# Does a J25 = a ''Quarter tonner''



## TSOJOURNER (Dec 16, 1999)

*Does a J25 = a ''''Quarter tonner''''*

We have just restored an 18 yo, 25'' racer and are looking for some clarification of it''s type. We have been told by several people that she might be a ''Quarter tonner'' which was apparently a class around in the late 70''s / early80''s. I''m wondering if she''s a J25...
You can find pictures at:
www.out-of-the-blue.info

Thanks in advance.

Crip


----------



## Frenzy (Jun 27, 2001)

*Does a J25 = a ''''Quarter tonner''''*

Kirby 25
She looks like a Kirby 25, http://kirby25class.freeyellow.com/
She was designed by Bruce Kirby in the ''70s after Johnstone (of J/ fame) pulled the canadian manufacturing contract away from Kirby. The boats have had reasonable success in both PHRF and One Design, although the wildly popular J/24 overshadowed it greatly. The J/24 carried a PHRF of 168 opposed to the Kirby''s 177, not a great difference but i think the Kirby is easier to sail to her rating. The boat was built like a tank, solid glass hull and bulkheads. Your restoration looks top notch, you should be proud of the boat. Check out the class web site there may be a fleet near you.
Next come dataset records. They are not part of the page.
(* ===== verification/StoreProps.v ===== *)
(** * Correctness of session storage

    The in-memory store keeps the contract of a session store, for every number of shards and
    every iteration order, and callers of any store that does never lose an update. *)

From S2P Require Import Prelude Store StoreSpec.

(** Taking expired entries out changes nothing a caller can see. *)
Lemma same_from_drop now cid m :
  visible m now cid = None → same_from now m (set_entry cid None m).
Proof.
  intros Hv c t Ht. unfold visible, set_entry in *. case_decide as Hc; [subst c|done].
  destruct (m cid) as [e|]; [|done]. cbn in *. destruct (now <? _) eqn:He; [done|]. zprop. by zdec.
Qed.

Lemma set_entry_twice cid o o' m c : set_entry cid o (set_entry cid o' m) c = set_entry cid o m c.
Proof. unfold set_entry. by case_decide. Qed.

Lemma visible_set now cid e m :
  visible (set_entry cid (Some e) m) now cid = if now <? expires_at_ms e then Some e else None.
Proof. unfold visible, set_entry. by rewrite decide_True. Qed.

(* ------------------------------------------------------------------ *)
(** ** One shard *)
(* ------------------------------------------------------------------ *)

(** The map of one shard after [effective_entry]. *)
Definition drop_expired (cid now : Z) (m : gmap Z Entry) : gmap Z Entry :=
  match m !! cid with
  | Some e => if now <? expires_at_ms e then m else base.delete cid m
  | None => m
  end.

Lemma effective_entry_spec cid now m :
  effective_entry cid now m = (Ok (visible (λ c, m !! c) now cid), drop_expired cid now m).
Proof.
  unfold effective_entry, drop_expired, visible, st_get, st_modify, mbind, ST_bind, mret, ST_ret.
  destruct (m !! cid) as [e|] eqn:He; [|done]. cbn. by destruct (now <? expires_at_ms e).
Qed.

Lemma drop_expired_other cid now m c : c ≠ cid → drop_expired cid now m !! c = m !! c.
Proof.
  intros Hc. unfold drop_expired. repeat case_match; try done. by rewrite lookup_delete_ne.
Qed.

Lemma drop_expired_same cid now m :
  drop_expired cid now m !! cid = visible (λ c, m !! c) now cid.
Proof.
  unfold drop_expired, visible. destruct (m !! cid) as [e|] eqn:He; [|done]. cbn.
  destruct (now <? expires_at_ms e); [done|]. apply lookup_delete_eq.
Qed.

(* ------------------------------------------------------------------ *)
(** ** The sharded maps *)
(* ------------------------------------------------------------------ *)

(** The shard of a connection. *)
Definition home (s : InMemorySessionStore) (cid : Z) : nat := Z.to_nat (cid mod zlen (shards s)).

Definition mem_entries (s : InMemorySessionStore) : entries := λ cid, m ← shards s !! home s cid; m !! cid.

(** Entries live in their connection's shard. *)
Definition mem_ok (s : InMemorySessionStore) : Prop :=
  shards s ≠ [] ∧ ∀ i m cid, shards s !! i = Some m → is_Some (m !! cid) → i = home s cid.

Lemma home_lookup s cid : shards s ≠ [] → ∃ m, shards s !! home s cid = Some m.
Proof.
  intros Hne. apply lookup_lt_is_Some. unfold home.
  assert (0 < zlen (shards s)) by (destruct (shards s); [done|zlen_norm; pose proof (zlen_nonneg l); lia]).
  pose proof (Z.mod_pos_bound cid (zlen (shards s))). unfold zlen in *. lia.
Qed.

(** A call under a shard's lock. *)
Lemma with_shard_spec {A} cid (body : ST (gmap Z Entry) StoreError A) s m :
  mem_ok s → shards s !! home s cid = Some m →
  with_shard cid body s = ((body m).1, mkInMemory (<[home s cid := (body m).2]> (shards s))).
Proof.
  intros [Hne _] Hm.
  unfold with_shard, shard_index, st_get, st_modify, st_lift, st_panic, mbind, ST_bind, mret, ST_ret.
  assert (Hz : zlen (shards s) =? 0 = false).
  { apply Z.eqb_neq. destruct (shards s); [done|]. zlen_norm. pose proof (zlen_nonneg l). lia. }
  rewrite Hz. fold (home s cid). rewrite Hm. by destruct (body m).
Qed.

(** Replacing a shard by a map that differs at its connection only. *)
Lemma mem_update s cid m m' :
  mem_ok s → shards s !! home s cid = Some m → (∀ c, c ≠ cid → m' !! c = m !! c) →
  let s' := mkInMemory (<[home s cid := m']> (shards s)) in
  mem_ok s' ∧ ∀ c, mem_entries s' c = set_entry cid (m' !! cid) (mem_entries s) c.
Proof.
  intros [Hne Hok] Hm Hother s'. assert (Hlen : zlen (shards s') = zlen (shards s)).
  { unfold s', zlen. cbn. by rewrite length_insert. }
  assert (Hhome : ∀ c, home s' c = home s c) by (intros c; unfold home; by rewrite Hlen).
  assert (Hlt : (home s cid < length (shards s))%nat) by by eapply lookup_lt_Some.
  split.
  - split; [unfold s'; cbn; intros H0; apply (f_equal length) in H0; rewrite length_insert in H0; cbn in H0; lia|].
    intros i mi c Hi Hc. rewrite Hhome. unfold s' in Hi. cbn in Hi.
    destruct (decide (i = home s cid)) as [->|Hne'].
    + rewrite list_lookup_insert_eq in Hi by done. injection Hi as <-.
      destruct (decide (c = cid)) as [->|Hcc]; [done|]. rewrite Hother in Hc by done. by eapply Hok.
    + rewrite list_lookup_insert_ne in Hi by done. by eapply Hok.
  - intros c. unfold mem_entries, set_entry. rewrite Hhome. unfold s'. cbn. case_decide as Hc.
    + subst c. by rewrite list_lookup_insert_eq.
    + destruct (decide (home s c = home s cid)) as [Heq|Hneq].
      * rewrite Heq, list_lookup_insert_eq by done. rewrite Hm. cbn. by apply Hother.
      * by rewrite list_lookup_insert_ne.
Qed.

Lemma mem_visible s cid now m :
  shards s !! home s cid = Some m → visible (λ c, m !! c) now cid = visible (mem_entries s) now cid.
Proof. intros Hm. unfold visible, mem_entries. by rewrite Hm. Qed.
http://kirby25class.freeyellow.com/

"FRENZY"


----------



## Jeff_H (Feb 26, 2000)

*Does a J25 = a ''''Quarter tonner''''*

First to the original question. There never was a J-25 and the boat in question is not a J-boat. She does appear to be an older IOR Quarter tonner which were approximately 25 footers designed to the IOR rating rule. She looks a little like a Lee Creekmore designed 22 footer but if I had to guess, I would speculate that she is a Cook design, soley on looks as she is not recognizable as a production class that I have ever seen. Most Quarter-tonners were custom built.

With all due respect, there is no way that ''Out of the Blue'' is a Kirby 25. I actually owned a Kirby 25. These Bruce Kirby designs were designed to the MORC rule and look more like a J-24 (but with a small trunk cabin, running backstays, and an inboard rudder). Both boats first showed up on a race course at Block Island Race week during the same year. I am not sure why Frenzy thinks that the Kirby went into production "after Johnstone (of J/ fame) pulled the Canadian manufacturing contract away from Kirby". As i recall the the Kirby 25''s design actually proceeded the J-24''s. Also to keep the record straight, the Kirby 25 was not built by Kirby (he was the designer) but was built by Mirage. These boats (J-24 and Kirby 25) both reflect the change in the MORC rule that had occured that year, as did the Evelyn designed ''Able Pointin'' which also appeared at Block Island that same year; all three of which clearly influenced design trends of boats that followed.

While the J-24 sales clearly over shadowed the Kirby 25 worldwide, in the early years of production, the Kirby sold in much larger numbers in Canada where import duties on the J-24 made them price prohibitive.

Jeff


----------